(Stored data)
(** The search returns the first node satisfying [p]. *)
Lemma slist_find_first (p : Z -> bool) (pre post : list Z) (x : Z) :
  p x = true -> (forall y, In y pre -> p y = false) ->
  slist_find p (pre ++ x :: post) = Some (pre, x, post).
Proof.
  intros Hx; induction pre as [|a pre IH]; intros Hpre; simpl.
  - rewrite Hx. reflexivity.
  - rewrite (Hpre a (or_introl eq_refl)).
    rewrite IH by (intros; apply Hpre; right; assumption). reflexivity.
Qed.

Lemma slist_find_in (p : Z -> bool) (l : list Z) (x : Z) :
  In x l -> p x = true -> exists pre y post, slist_find p l = Some (pre, y, post).
Proof.
  intros Hin Hx. destruct (slist_find p l) as [[[pre y] post]|] eqn:E; eauto.
  rewrite (slist_find_none p l E x Hin) in Hx. discriminate.
Qed.

(** ** Error results of [process_wait] *)

(** C3. A blocking wait ([WNOHANG] clear) that reaches its [signal_wait] --
    on a tracked child with the requested pid, or, for pid -1, with a
    non-zero child count -- and is interrupted returns [-EINTR] and changes
    nothing: child list, free list, child count, child records (with their
    [terminated] flags), the wait semaphore and the shared table are those
    before the call. *)
Theorem process_wait_interrupted (env : wait_env) (w : world) (wpid : Z)
  (status_nonnull : bool) (options : Z) (rusage_nonnull : bool) :
  has_WNOHANG options = false ->
  signal_wait_result env = WAIT_INTERRUPTED ->
  (0 < wpid /\ exists c, In c (child_list (local w)) /\
                         ChildProcess.pid (child (local w) c) = wpid) \/
  (wpid = -1 /\ child_count (local w) <> 0) ->
  process_wait env w wpid status_nonnull options rusage_nonnull = (- EINTR, w, None).
Proof.
  intros Hnh Hint [(Hpos & c & Hin & Hpid) | (-> & Hcnt)]; unfold process_wait.
  - destruct (Z.ltb_spec 0 wpid); [|lia].
    destruct (slist_find_in (fun c => ChildProcess.pid (child (local w) c) =? wpid)
                (child_list (local w)) c Hin) as (pre & y & post & E);
      [apply Z.eqb_eq; exact Hpid|].
    rewrite E, Hnh, Hint. reflexivity.
  - simpl. destruct (Z.eqb_spec (child_count (local w)) 0); [contradiction|].
    rewrite Hnh, Hint. reflexivity.
Qed.

Lemma process_wait_interrupted_witness :
  has_WNOHANG 0 = false /\
  signal_wait_result wait_demo_env = WAIT_INTERRUPTED /\
  ((0 < 5 /\ exists c, In c (child_list (local wait_demo_world)) /\
                       ChildProcess.pid (child (local wait_demo_world) c) = 5) \/
   (5 = -1 /\ child_count (local wait_demo_world) <> 0)) /\
  process_wait wait_demo_env wait_demo_world 5 true 0 false = (- EINTR, wait_demo_world, None).
Proof.
  assert (H1 : has_WNOHANG 0 = false) by reflexivity.
  assert (H2 : signal_wait_result wait_demo_env = WAIT_INTERRUPTED) by reflexivity.
  assert (H3 : (0 < 5 /\ exists c, In c (child_list (local wait_demo_world)) /\
                       ChildProcess.pid (child (local wait_demo_world) c) = 5) \/
               (5 = -1 /\ child_count (local wait_demo_world) <> 0)).
  { left. split; [lia|]. exists 0. split; [left; reflexivity | reflexivity]. }
  split; [exact H1|split; [exact H2|split; [exact H3|]]].
  exact (process_wait_interrupted wait_demo_env wait_demo_world 5 true 0 false H1 H2 H3).
Defined.

(** C4. For a specific pid > 0: when no record of the active child list has
    that pid, [process_wait] returns [-ECHILD] and changes nothing, whatever
    the options and without any [signal_wait]; when the first record with
    that pid is found, [WNOHANG] is set and the record is not terminated, it
    also returns [-ECHILD] and changes nothing. *)
Theorem process_wait_no_such_child (env : wait_env) (w : world) (wpid : Z)
  (status_nonnull : bool) (options : Z) (rusage_nonnull : bool) :
  0 < wpid ->
  ((forall c, In c (child_list (local w)) -> ChildProcess.pid (child (local w) c) <> wpid) ->
   process_wait env w wpid status_nonnull options rusage_nonnull = (- ECHILD, w, None)) /\
  (forall pre c post,
     child_list (local w) = pre ++ c :: post ->
     ChildProcess.pid (child (local w) c) = wpid ->
     (forall d, In d pre -> ChildProcess.pid (child (local w) d) <> wpid) ->
     has_WNOHANG options = true ->
     ChildProcess.terminated (child (local w) c) = false ->
     process_wait env w wpid status_nonnull options rusage_nonnull = (- ECHILD, w, None)).
Proof.
  intros Hpos. unfold process_wait.
  destruct (Z.ltb_spec 0 wpid); [|lia]. split.
  - intros Hnone.
    destruct (slist_find _ (child_list (local w))) as [[[pre y] post]|] eqn:E; [|reflexivity].
    destruct (slist_find_some _ _ _ _ _ E) as (Hl & Hy & _).
    exfalso. apply (Hnone y); [rewrite Hl; apply in_or_app; right; left; reflexivity|].
    apply Z.eqb_eq; exact Hy.
  - intros pre c post Hl Hc Hpre Hnh Ht.
    rewrite Hl, slist_find_first.
    + rewrite Hnh, Ht. reflexivity.
    + apply Z.eqb_eq; exact Hc.
    + intros d Hd. apply Z.eqb_neq. auto.
Qed.

Lemma process_wait_no_such_child_witness :
  (* not found: pid 999 among a single child of pid 5, blocking options *)
  0 < 999 /\
  (forall c, In c (child_list (local wait_demo_world)) ->
             ChildProcess.pid (child (local wait_demo_world) c) <> 999) /\
  process_wait wait_demo_env wait_demo_world 999 true 0 false
  = (- ECHILD, wait_demo_world, None) /\
  (* found with WNOHANG, not terminated: record 0 with pid 3 *)
  0 < 3 /\
  child_list (local child_demo_world) = [] ++ 0 :: [] /\
  ChildProcess.pid (child (local child_demo_world) 0) = 3 /\
  (forall d, In d [] -> ChildProcess.pid (child (local child_demo_world) d) <> 3) /\
  has_WNOHANG WNOHANG = true /\
  ChildProcess.terminated (child (local child_demo_world) 0) = false /\
  process_wait wait_ok_env child_demo_world 3 true WNOHANG false
  = (- ECHILD, child_demo_world, None).
Proof.
  assert (H : 0 < 999) by lia.
  assert (Hn : forall c, In c (child_list (local wait_demo_world)) ->
                         ChildProcess.pid (child (local wait_demo_world) c) <> 999).
  { intros c [<-|[]]. cbn. discriminate. }
  assert (H' : 0 < 3) by lia.
  assert (Hl : child_list (local child_demo_world) = [] ++ 0 :: []) by (vm_compute; reflexivity).
  assert (Hp : ChildProcess.pid (child (local child_demo_world) 0) = 3)
    by (vm_compute; reflexivity).
  assert (Hpre : forall d, In d [] -> ChildProcess.pid (child (local child_demo_world) d) <> 3)
    by (intros d []).
  assert (Hnh : has_WNOHANG WNOHANG = true) by reflexivity.
  assert (Ht : ChildProcess.terminated (child (local child_demo_world) 0) = false)
    by (vm_compute; reflexivity).
  split; [exact H|]. split; [exact Hn|].
  split; [exact (proj1 (process_wait_no_such_child wait_demo_env wait_demo_world 999 true 0
                          false H) Hn)|].
  split; [exact H'|]. split; [exact Hl|]. split; [exact Hp|]. split; [exact Hpre|].
  split; [exact Hnh|]. split; [exact Ht|].
  exact (proj2 (process_wait_no_such_child wait_ok_env child_demo_world 3 true WNOHANG false H')
           [] 0 [] Hl Hp Hpre Hnh Ht).
Defined.

(** C5. [process_wait(-1, ...)] by a process with no tracked child returns
    [-ECHILD] at once, whatever the options and the environment, and changes
    nothing. *)
Theorem process_wait_no_children (env : wait_env) (w : world)
  (status_nonnull : bool) (options : Z) (rusage_nonnull : bool) :
  child_count (local w) = 0 ->
  process_wait env w (-1) status_nonnull options rusage_nonnull = (- ECHILD, w, None).
Proof. intros H. unfold process_wait. simpl. rewrite H. reflexivity. Qed.

Lemma process_wait_no_children_witness :
  child_count (local (mkWorld shared_zero process_init_private 0 [])) = 0 /\
  process_wait wait_demo_env (mkWorld shared_zero process_init_private 0 []) (-1) true WNOHANG false
  = (- ECHILD, mkWorld shared_zero process_init_private 0 [], None).
Proof.
  assert (H : child_count (local (mkWorld shared_zero process_init_private 0 [])) = 0)
    by reflexivity.
  split; [exact H|].
  exact (process_wait_no_children wait_demo_env _ true WNOHANG false H).
Defined.

(** C8. A pid argument of 0 or below -1 makes [process_wait] return
    [-EINVAL] without waiting and without changing anything. *)
Theorem process_wait_invalid_pid (env : wait_env) (w : world) (wpid : Z)
  (status_nonnull : bool) (options : Z) (rusage_nonnull : bool) :
  wpid = 0 \/ wpid < -1 ->
  process_wait env w wpid status_nonnull options rusage_nonnull = (- EINVAL, w, None).
Proof.
  intros H. unfold process_wait.
  destruct (Z.ltb_spec 0 wpid); [lia|].
  destruct (Z.eqb_spec wpid (-1)); [lia|]. reflexivity.
Qed.
(** * Contact and group queries of the WhatsApp MCP server

    A shallow embedding of [whatsapp-mcp-server/contacts.py] (and of the tool
    wrappers of [main.py] that call it).  Every function of [contacts.py]
    opens a connection, runs its SQL statements, turns the rows into
    dictionaries and closes the connection; a [sqlite3.Error] is caught and
    replaced by an empty answer.

    The embedding has three layers:
    - a small relational layer (joins, WHERE, GROUP BY, ORDER BY, LIMIT)
      with SQLite's conventions for NULL, negative LIMIT and OFFSET;
    - the storage environment: the tables, the faults the driver may raise
      and the date functions of the engine;
    - the ten functions of [contacts.py], statement by statement.

    A call is a function of the environment to a [pyresult]: the value
    returned or the exception raised.  What a function prints on a
    database error is left out, and so is the [finally] clause, which
    closes the connection and changes no result. *)

From Stdlib Require Import ZArith String Ascii List DecimalString DecimalZ Qcanon.
From stdpp Require Import base decidable option numbers list strings sorting.

Local Open Scope string_scope.

(** ** Python results and exceptions *)

(** The exceptions a call can meet.  The first three are subclasses of
    [sqlite3.Error]; [OtherException] stands for everything that is not. *)
Inductive exn :=
| IntegrityError (msg : string)
| OperationalError (msg : string)
| DatabaseError (msg : string)
| OtherException (msg : string).

(** [isinstance(e, sqlite3.Error)] *)
Definition is_sqlite3_Error (e : exn) : bool :=
  match e with OtherException _ => false | _ => true end.

(** [isinstance(e, sqlite3.IntegrityError)] *)
Definition is_IntegrityError (e : exn) : bool :=
  match e with IntegrityError _ => true | _ => false end.

(** [str(e)] *)
Definition exn_str (e : exn) : string :=
  match e with
  | IntegrityError m | OperationalError m | DatabaseError m | OtherException m => m
  end.

Inductive pyresult (A : Type) :=
| Return (a : A)
| Raise (e : exn).
Arguments Return {A} a.
Arguments Raise {A} e.

Definition bind {A B} (m : pyresult A) (k : A → pyresult B) : pyresult B :=
  match m with Return a => k a | Raise e => Raise e end.

Notation "'do' x <- m ; k" := (bind m (fun x => k))
  (at level 10, x name, m at level 100, k at level 200).

(** [try: body  except cls1 as e: h1 e  except cls2 as e: h2 e ...]: the
    first clause whose class the exception belongs to handles it; an
    exception of no listed class goes on to the caller. *)
Fixpoint handle {A} (clauses : list ((exn → bool) * (exn → pyresult A)))
    (e : exn) : pyresult A :=
  match clauses with
  | [] => Raise e
  | (cls, handler) :: rest => if cls e then handler e else handle rest e
  end.

Definition try_except {A} (body : pyresult A)
    (clauses : list ((exn → bool) * (exn → pyresult A))) : pyresult A :=
  match body with
  | Return a => Return a
  | Raise e => handle clauses e
  end.

(** Monadic [for x in xs: ... result.append(...)]. *)
Fixpoint for_each {A B} (f : A → pyresult B) (xs : list A) : pyresult (list B) :=
  match xs with
  | [] => Return []
  | x :: xs' => do y <- f x; do ys <- for_each f xs'; Return (y :: ys)
  end.

(** ** Comparisons for ORDER BY *)

(** A three-valued comparison that is a total preorder. *)
Class TotalCmp {A} (cmp : A → A → comparison) : Prop := {
  cmp_opp x y : cmp y x = CompOpp (cmp x y);
  cmp_eq_l x y z : cmp x y = Eq → cmp x z = cmp y z;
  cmp_lt_trans x y z : cmp x y = Lt → cmp y z = Lt → cmp x z = Lt
}.

(** [ORDER BY e1, e2]: the second key decides among equals of the first. *)
Definition lex {A} (c1 c2 : A → A → comparison) (x y : A) : comparison :=
  match c1 x y with Eq => c2 x y | r => r end.

(** [ORDER BY e DESC] *)
Definition desc {A} (c : A → A → comparison) (x y : A) : comparison :=
  CompOpp (c x y).

(** Comparison of rows by a column. *)
Definition on {A K} (key : A → K) (c : K → K → comparison) (x y : A) : comparison :=
  c (key x) (key y).

(** NULL after every value ([NULLS LAST]). *)
Definition nulls_last {A} (c : A → A → comparison) (x y : option A) : comparison :=
  match x, y with
  | Some a, Some b => c a b
  | Some _, None => Lt
  | None, Some _ => Gt
  | None, None => Eq
  end.

(** Booleans are stored as 0 and 1. *)
Definition sql_bool (b : bool) : Z := if b then 1%Z else 0%Z.

Definition bool_compare (x y : bool) : comparison :=
  Z.compare (sql_bool x) (sql_bool y).

Definition cmp_leb {A} (c : A → A → comparison) (x y : A) : bool :=
  match c x y with Gt => false | _ => true end.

= TO DO =
One stretch of the lines above is wanted, from the line that contains "From Stdlib Require" through the line that contains "(** The exceptions". Output it exactly.

= TASK SOLUTION =
From Stdlib Require Import ZArith String Ascii List DecimalString DecimalZ Qcanon.
From stdpp Require Import base decidable option numbers list strings sorting.

Local Open Scope string_scope.

(** ** Python results and exceptions *)

(** The exceptions a call can meet.  The first three are subclasses of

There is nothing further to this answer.